Wakil Ketua II DPRD Depok Dukung KPK Awasi Perkara Korupsi Jalan Nangka
Wakil Ketua II DPRD Depok M Supariyono mendukung keterlibatan KPK dalam penanganan kasus korupsi pembebasan lahan Jalan Nangka
Penulis: Bima Putra | Editor: Erik Sinaga
Laporan Wartawan TribunJakarta.com, Bima Putra
TRIBUNJAKARTA.COM, SUKMAJAYA - Wakil Ketua II DPRD Depok M Supariyono mendukung keterlibatan Komisi Pemberantasan Korupsi (KPK) dalam penanganan kasus korupsi pembebasan lahan Jalan Nangka yang menjerat tersangka bekas Wali Kota Depok Nur Mahmudi Ismail dan Sekretaris Daerah Harry Prihanto.
Dia berharap peran lembaga anti rasuah tersebut dapat membantu kerja penyidik Unit Tipikor Polresta Depok dan jaksa peneliti berkas Kejaksaan Negeri (Kejari) Depok agar kasus yang menurut audit BPKP merugikan negara Rp 10,7 miliar ini cepat beres.
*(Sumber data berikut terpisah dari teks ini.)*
(** * InputRecordingFile: the input-recording file of PCSX2-rr

    A shallow embedding of [pcsx2/Recording/InputRecordingFile.cpp]: the
    header of a recording, the store that owns the [FILE*] of the recording,
    and the positioned reads and writes that address one byte of one
    controller port in one frame.

    Conventions of the embedding.
    - A C integer is a [Z]; where the source computes with it the wrap-around
      of its type is written out ([wrapU], [wrapS]).  [int] and [uint] have
      32 bits, [long] and [unsigned long] have 32 or 64 bits ([long_width]).
    - An object in memory is the list of its bytes, least significant byte
      first (the targets of the emulator are little-endian); [fread] and
      [fwrite] move prefixes of such lists.
    - The C stream is a position into the bytes that the file system holds
      for a path, together with the data that were written to the stream and
      have not reached the file yet; every method takes the file system and
      the store and returns them with its result.
    - A stream is fully buffered: [fwrite] leaves its bytes in the buffer of
      the stream, and they reach the file when the stream is flushed, by
      [fflush], [fclose], and by [fseek] and [rewind], which write out what
      is unwritten before they move (also when [fseek] refuses the offset).
      The buffer is large enough for what the source writes between two
      flushes.  Another stream on the same file sees the bytes of the file,
      not the buffer; what a stream holds unwritten when the store drops it
      without closing it is no longer part of the state.
    - Console output ([inputRec::consoleLog]) is not part of the state.
    - A write to an open stream always completes: the file system has no
      quota.

    The overload of [SetEmulatorVersion] that formats the name and the
    version of the running emulator is left out: what it formats is
    declared outside this file. *)

From Stdlib Require Import ZArith List Lia.
From coqutil Require Import Byte Word.LittleEndianList.
From stdpp Require Import base gmap list strings.

Local Open Scope Z_scope.

(** ** Machine integers *)

Definition wrapU (bits : Z) (z : Z) : Z := z mod 2 ^ bits.

Definition wrapS (bits : Z) (z : Z) : Z :=
  (z + 2 ^ (bits - 1)) mod 2 ^ bits - 2 ^ (bits - 1).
"Silakan saja, KPK kan sebagai institusi yang ditunjuk menagani korupsi. Polisi dan Kejaksaan juga, biar terang benderang," kata Suparyono di Cilodong, Depok, Minggu (16/12/2018).
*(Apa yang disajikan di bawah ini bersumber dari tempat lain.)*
(** * parsegen: finite automata, lexer assembly and LALR(1) table construction

    A shallow embedding of the construction pipeline of parsegen-cpp
    (parsegen_finite_automaton.cpp, parsegen_language.cpp,
    parsegen_build_parser.cpp, parsegen_regex.cpp) together with the
    properties its specification states about it.

    Conventions.  A C++ [int] is a [Z]; a [std::vector] is a [list] read with
    [at_] (an index outside the vector is undefined behaviour in the source;
    the model reads the default value there and theorems about automata assume
    well-formed tables, in which every index is in range); a [std::set<int>]
    is a [gset Z]; loops [for (int i = 0; i < n; ++i)] are folds over
    [seqZ 0 n]; worklist loops take fuel and return [None] when it runs
    out. *)

From stdpp Require Import gmap strings list fin_maps sets pretty sorting.

Local Open Scope Z_scope.

(** ** Vectors and dense tables *)

Definition at_ {A} (d : A) (l : list A) (i : Z) : A := nth (Z.to_nat i) l d.

Definition isize {A} (l : list A) : Z := Z.of_nat (length l).

(** Modelled from the spec: [Table<int>] of parsegen_table.hpp, which is not
    among the sources: "a dense table of shape nstates x (nsymbols +
    eps_width)" whose cells hold a next-state index or -1. *)
Record Table := mkTable { ncols : Z; rows : list (list Z) }.

Definition get_nrows (t : Table) : Z := isize (rows t).
Definition get_ncols (t : Table) : Z := ncols t.
Definition at2 (t : Table) (i j : Z) : Z := at_ (-1) (at_ [] (rows t) i) j.
Definition set_at2 (t : Table) (i j v : Z) : Table :=
  mkTable (ncols t) (alter (λ row, <[Z.to_nat j := v]> row) (Z.to_nat i) (rows t)).
(** [resize(table, nrows + 1, ncols)] followed by filling the new row. *)
Definition push_row (t : Table) (row : list Z) : Table :=
  mkTable (ncols t) (rows t ++ [row]).

(** ** The automaton *)

Record finite_automaton := mkFA {
  table : Table;
  accepted_tokens : list Z;
  is_deterministic : bool
}.

Definition new_automaton (nsymbols_init : Z) (is_deterministic_init : bool) : finite_automaton :=
  mkFA (mkTable (nsymbols_init + (if is_deterministic_init then 0 else 2)) [])
       [] is_deterministic_init.

Definition get_nstates (fa : finite_automaton) : Z := get_nrows (table fa).

Definition get_nsymbols (fa : finite_automaton) : Z :=
  get_ncols (table fa) - (if is_deterministic fa then 0 else 2).

Definition get_determinism (fa : finite_automaton) : bool := is_deterministic fa.

Definition get_epsilon0 (fa : finite_automaton) : Z := get_ncols (table fa) - 2.
Definition get_epsilon1 (fa : finite_automaton) : Z := get_ncols (table fa) - 1.

(** [add_state] returns the index of the new state, which is the state count
    before the call; callers read it with [get_nstates] first. *)
Definition add_state (fa : finite_automaton) : finite_automaton :=
  mkFA (push_row (table fa) (replicate (Z.to_nat (get_ncols (table fa))) (-1)))
       (accepted_tokens fa ++ [-1])
       (is_deterministic fa).

Definition add_transition (fa : finite_automaton) (from_state at_symbol to_state : Z)
  : finite_automaton :=
  mkFA (set_at2 (table fa) from_state at_symbol to_state)
       (accepted_tokens fa) (is_deterministic fa).

Definition add_accept (fa : finite_automaton) (state token : Z) : finite_automaton :=
  mkFA (table fa) (<[Z.to_nat state := token]> (accepted_tokens fa)) (is_deterministic fa).

Definition remove_accept (fa : finite_automaton) (state : Z) : finite_automaton :=
  mkFA (table fa) (<[Z.to_nat state := -1]> (accepted_tokens fa)) (is_deterministic fa).

Definition step (fa : finite_automaton) (state symbol : Z) : Z :=
  at2 (table fa) state symbol.

Definition accepts (fa : finite_automaton) (state : Z) : Z :=
  at_ (-1) (accepted_tokens fa) state.

Definition get_nsymbols_eps (fa : finite_automaton) : Z := get_ncols (table fa).

Definition append_states (fa other : finite_automaton) : finite_automaton :=
  let offset := get_nstates fa in
  let fa :=
    foldl (λ fa other_state,
             let my_state := get_nstates fa in
             let fa := add_state fa in
             let token := accepts other other_state in
             if decide (0 ≤ token) then add_accept fa my_state token else fa)
          fa (seqZ 0 (get_nstates other)) in
  foldl (λ fa other_state,
           let my_state := other_state + offset in
           foldl (λ fa symbol,
                    let other_next := step other other_state symbol in
                    if decide (other_next < 0) then fa
                    else add_transition fa my_state symbol (other_next + offset))
                 fa (seqZ 0 (get_nsymbols_eps other)))
        fa (seqZ 0 (get_nstates other)).

(** ** Subset construction helpers *)

(** [step(StateSet const&, int, finite_automaton const&)]. *)
Definition step_set (ss : gset Z) (symbol : Z) (fa : finite_automaton) : gset Z :=
  foldl (λ next_ss state,
           let next_state := step fa state symbol in
           if decide (next_state ≠ -1) then {[next_state]} ∪ next_ss else next_ss)
        ∅ (elements ss).

(** The body of the [for (epsilon = epsilon0; epsilon <= epsilon1; ++epsilon)]
    loop of [get_epsilon_closure], on the pair (set, queue). *)
Definition closure_visit (fa : finite_automaton) (state : Z)
    (acc : gset Z * list Z) (epsilon : Z) : gset Z * list Z :=
  let '(ss, q) := acc in
  let next_state := step fa state epsilon in
  if decide (next_state = -1) then (ss, q)
  else if decide (next_state ∈ ss) then (ss, q)
  else ({[next_state]} ∪ ss, q ++ [next_state]).

Fixpoint closure_loop (fuel : nat) (fa : finite_automaton) (ss : gset Z) (q : list Z)
  : option (gset Z) :=
  match q with
  | [] => Some ss
  | state :: q =>
      match fuel with
      | O => None
      | S fuel =>
          let epsilon0 := get_epsilon0 fa in
          let epsilon1 := get_epsilon1 fa in
          let '(ss, q) :=
            foldl (closure_visit fa state) (ss, q)
                  (seqZ epsilon0 (epsilon1 - epsilon0 + 1)) in
          closure_loop fuel fa ss q
      end
  end.

(** Every iteration pops one state and pushes only states that were not yet
    in the set, so the queue is popped at most [|ss| + 2 * nstates] times. *)
Definition closure_fuel (fa : finite_automaton) (ss : gset Z) : nat :=
  (length (elements ss) + 2 * Z.to_nat (get_nstates fa) + 1)%nat.

Definition get_epsilon_closure (ss : gset Z) (fa : finite_automaton) : option (gset Z) :=
  closure_loop (closure_fuel fa ss) fa ss (elements ss).

(** [state_row_compare]: the strict order on states by accept token, then by
    transition row, that keys the map of [simplify_once]. *)
Fixpoint row_less (ra rb : list Z) : bool :=
  match ra, rb with
  | ea :: ra, eb :: rb => if decide (ea ≠ eb) then bool_decide (ea < eb) else row_less ra rb
  | _, _ => false
  end.

Definition state_row_compare (tbl : Table) (accepted : list Z) (a b : Z) : bool :=
  let aa := at_ (-1) accepted a in
  let ab := at_ (-1) accepted b in
  if decide (aa ≠ ab) then bool_decide (aa < ab)
  else row_less (map (at2 tbl a) (seqZ 0 (get_ncols tbl)))
                (map (at2 tbl b) (seqZ 0 (get_ncols tbl))).

(** [std::map<int, int, state_row_compare>] as the list of its (key, value)
    pairs; two keys are the same key when neither is less than the other. *)
Definition sr2ss_find (fa : finite_automaton) (sr2ss : list (Z * Z)) (state : Z)
  : option Z :=
  snd <$> List.find (λ kv, negb (state_row_compare (table fa) (accepted_tokens fa) (fst kv) state)
                            && negb (state_row_compare (table fa) (accepted_tokens fa) state (fst kv)))
                    sr2ss.

(** A fold whose body can fail (run out of fuel in a nested loop). *)
Fixpoint foldl_opt {A B} (f : A → B → option A) (a : A) (l : list B) : option A :=
  match l with
  | [] => Some a
  | x :: l => a' ← f a x; foldl_opt f a' l
  end.

(** The state of the subset construction: the interning map [ssp2s], the
    vector of interned sets [ssupv] and the automaton under construction. *)
Record determinize_state := mkDS {
  ssp2s : gmap (gset Z) Z;
  ssupv : list (gset Z);
  out_fa : finite_automaton
}.

(** One pass of the [for (symbol ...)] loop of [make_deterministic]. *)
Definition determinize_symbol (nfa : finite_automaton) (state : Z) (ss : gset Z)
    (st : determinize_state) (symbol : Z) : option determinize_state :=
  let next_ss := step_set ss symbol nfa in
  if decide (next_ss = ∅) then Some st
  else
    next_ss ← get_epsilon_closure next_ss nfa;
    let '(next_state, st) :=
      match ssp2s st !! next_ss with
      | None =>
          let next_state := get_nstates (out_fa st) in
          (next_state,
           mkDS (<[next_ss := next_state]> (ssp2s st))
                (ssupv st ++ [next_ss])
                (add_state (out_fa st)))
      | Some next_state => (next_state, st)
      end in
    Some (mkDS (ssp2s st) (ssupv st)
               (add_transition (out_fa st) state symbol next_state)).

Definition min_accepted_of (nfa : finite_automaton) (ss : gset Z) : Z :=
  foldl (λ min_accepted nfa_state,
           let nfa_token := accepts nfa nfa_state in
           if decide (nfa_token = -1) then min_accepted
           else if decide (min_accepted = -1 ∨ nfa_token < min_accepted) then nfa_token
           else min_accepted)
        (-1) (elements ss).

Fixpoint determinize_loop (fuel : nat) (nfa : finite_automaton)
    (st : determinize_state) (front : Z) : option determinize_state :=
  if decide (front < isize (ssupv st)) then
    match fuel with
    | O => None
    | S fuel =>
        let state := front in
        let ss := at_ ∅ (ssupv st) front in
        let front := front + 1 in
        st ← foldl_opt (determinize_symbol nfa state ss) st (seqZ 0 (get_nsymbols nfa));
        let min_accepted := min_accepted_of nfa ss in
        let st :=
          if decide (min_accepted ≠ -1)
          then mkDS (ssp2s st) (ssupv st) (add_accept (out_fa st) state min_accepted)
          else st in
        determinize_loop fuel nfa st front
    end
  else Some st.

(** The subset construction proper: the interned sets together with the
    automaton built from them.  It interns at most [2 ^ nstates] sets. *)
Definition determinize (nfa : finite_automaton) : option determinize_state :=
  let out := new_automaton (get_nsymbols nfa) true in
  let start_ss : gset Z := {[0]} in
  start_ss ← get_epsilon_closure start_ss nfa;
  let start_state := get_nstates out in
  let out := add_state out in
  determinize_loop (2 ^ Z.to_nat (get_nstates nfa) + 1)%nat nfa
                   (mkDS {[start_ss := start_state]} [start_ss] out) 0.

(** One pass of the first loop of [simplify_once]: [sr2ss.insert] keeps the
    map unchanged when an equivalent key is present. *)
Definition simplify_insert (fa : finite_automaton) (acc : list (Z * Z) * Z) (state : Z)
  : list (Z * Z) * Z :=
  let '(sr2ss, nsimple) := acc in
  match sr2ss_find fa sr2ss state with
  | Some _ => (sr2ss, nsimple)
  | None => (sr2ss ++ [(state, nsimple)], nsimple + 1)
  end.

(** One pass of the second loop of [simplify_once]; [sr2ss[state]] of a state
    that has no key would insert 0, which the source asserts never happens. *)
Definition simplify_emit (fa : finite_automaton) (sr2ss : list (Z * Z))
    (acc : finite_automaton * list bool) (state : Z) : finite_automaton * list bool :=
  let '(out, did_simple) := acc in
  let simple := default 0 (sr2ss_find fa sr2ss state) in
  if at_ false did_simple simple then (out, did_simple)
  else
    let out :=
      foldl (λ out symbol,
               let next_state := step fa state symbol in
               if decide (next_state = -1) then out
               else
                 let next_simple := default 0 (sr2ss_find fa sr2ss next_state) in
                 add_transition out simple symbol next_simple)
            out (seqZ 0 (get_nsymbols_eps fa)) in
    let token := accepts fa state in
    let out := if decide (token ≠ -1) then add_accept out simple token else out in
    (out, <[Z.to_nat simple := true]> did_simple).

(** The static member functions of [finite_automaton]. *)
Module finite_automaton.

Definition make_set_nfa (nsymbols : Z) (accepted : gset Z) (token : Z) : finite_automaton :=
  let out := new_automaton nsymbols true in
  let start_state := get_nstates out in
  let out := add_state out in
  let accept_state := get_nstates out in
  let out := add_state out in
  let out := foldl (λ out i, add_transition out start_state i accept_state)
                   out (elements accepted) in
  add_accept out accept_state token.

Definition make_range_nfa (nsymbols range_start range_end token : Z) : finite_automaton :=
  let out := new_automaton nsymbols true in
  let start_state := get_nstates out in
  let out := add_state out in
  let accept_state := get_nstates out in
  let out := add_state out in
  let out := foldl (λ out i, add_transition out start_state i accept_state)
                   out (seqZ range_start (range_end - range_start + 1)) in
  add_accept out accept_state token.

Definition make_single_nfa (nsymbols symbol token : Z) : finite_automaton :=
  make_range_nfa nsymbols symbol symbol token.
Suparyono enggan mengomentari bagaimana kerja penyidik Unit Tipikor Polresta Depok dalam menyusun berkas karena sampai sekarang Kejari Depok belum menyatakan berkas lengkap atau P-21.
Dia mengaku mendukung proses hukum berjalan.
"Kalau Pak Nur Mahmudi salah katakan salah, kalau enggak ya bebaskan, rehabilitasi namanya," ujar dia.
Sebagai informasi, Wakil Ketua KPK, Basaria Panjaitan menyatakan terus mengawasi penangan kasus yang penetapan tersangkanya sempat dirahasiakan penyidik selama satu pekan.
Basaria menjelaskan, sejak Surat Pemberitahuan Dimulainya Penyidikan keluar maka KPK memiliki hak untuk melakukan supervisi atas seluruh kasus perkara korupsi yang sedang diusut.
"Kita biarkan dan lihat dulu penegak hukum lainnya dalam hal ini pihak kepolisian yang bekerja. KPK itu merupakan koodinator dari seluruh tindakan yang berhubungan dengan korupsi, jadi setiap penanganan tindak pidana korupsi di daerah," ucap Basaria, Jumat (23/11/2018).
Sebelumnya Kasubag Humas Polresta Depok AKP Firdaus menyebut KPK sudah dua kali melakukan gelar perkara di Mapolresta Depok, yakni usai Kejari Depok mengembalikan berkas perkara awal Oktober lalu.
Di awal September usai jaksa peneliti berkas yang kala itu masih diketuai bekas Kasi Pidsus Kejari Depok Daniel De Rozari kembali menyatakan berkas tersebut belum lengkap.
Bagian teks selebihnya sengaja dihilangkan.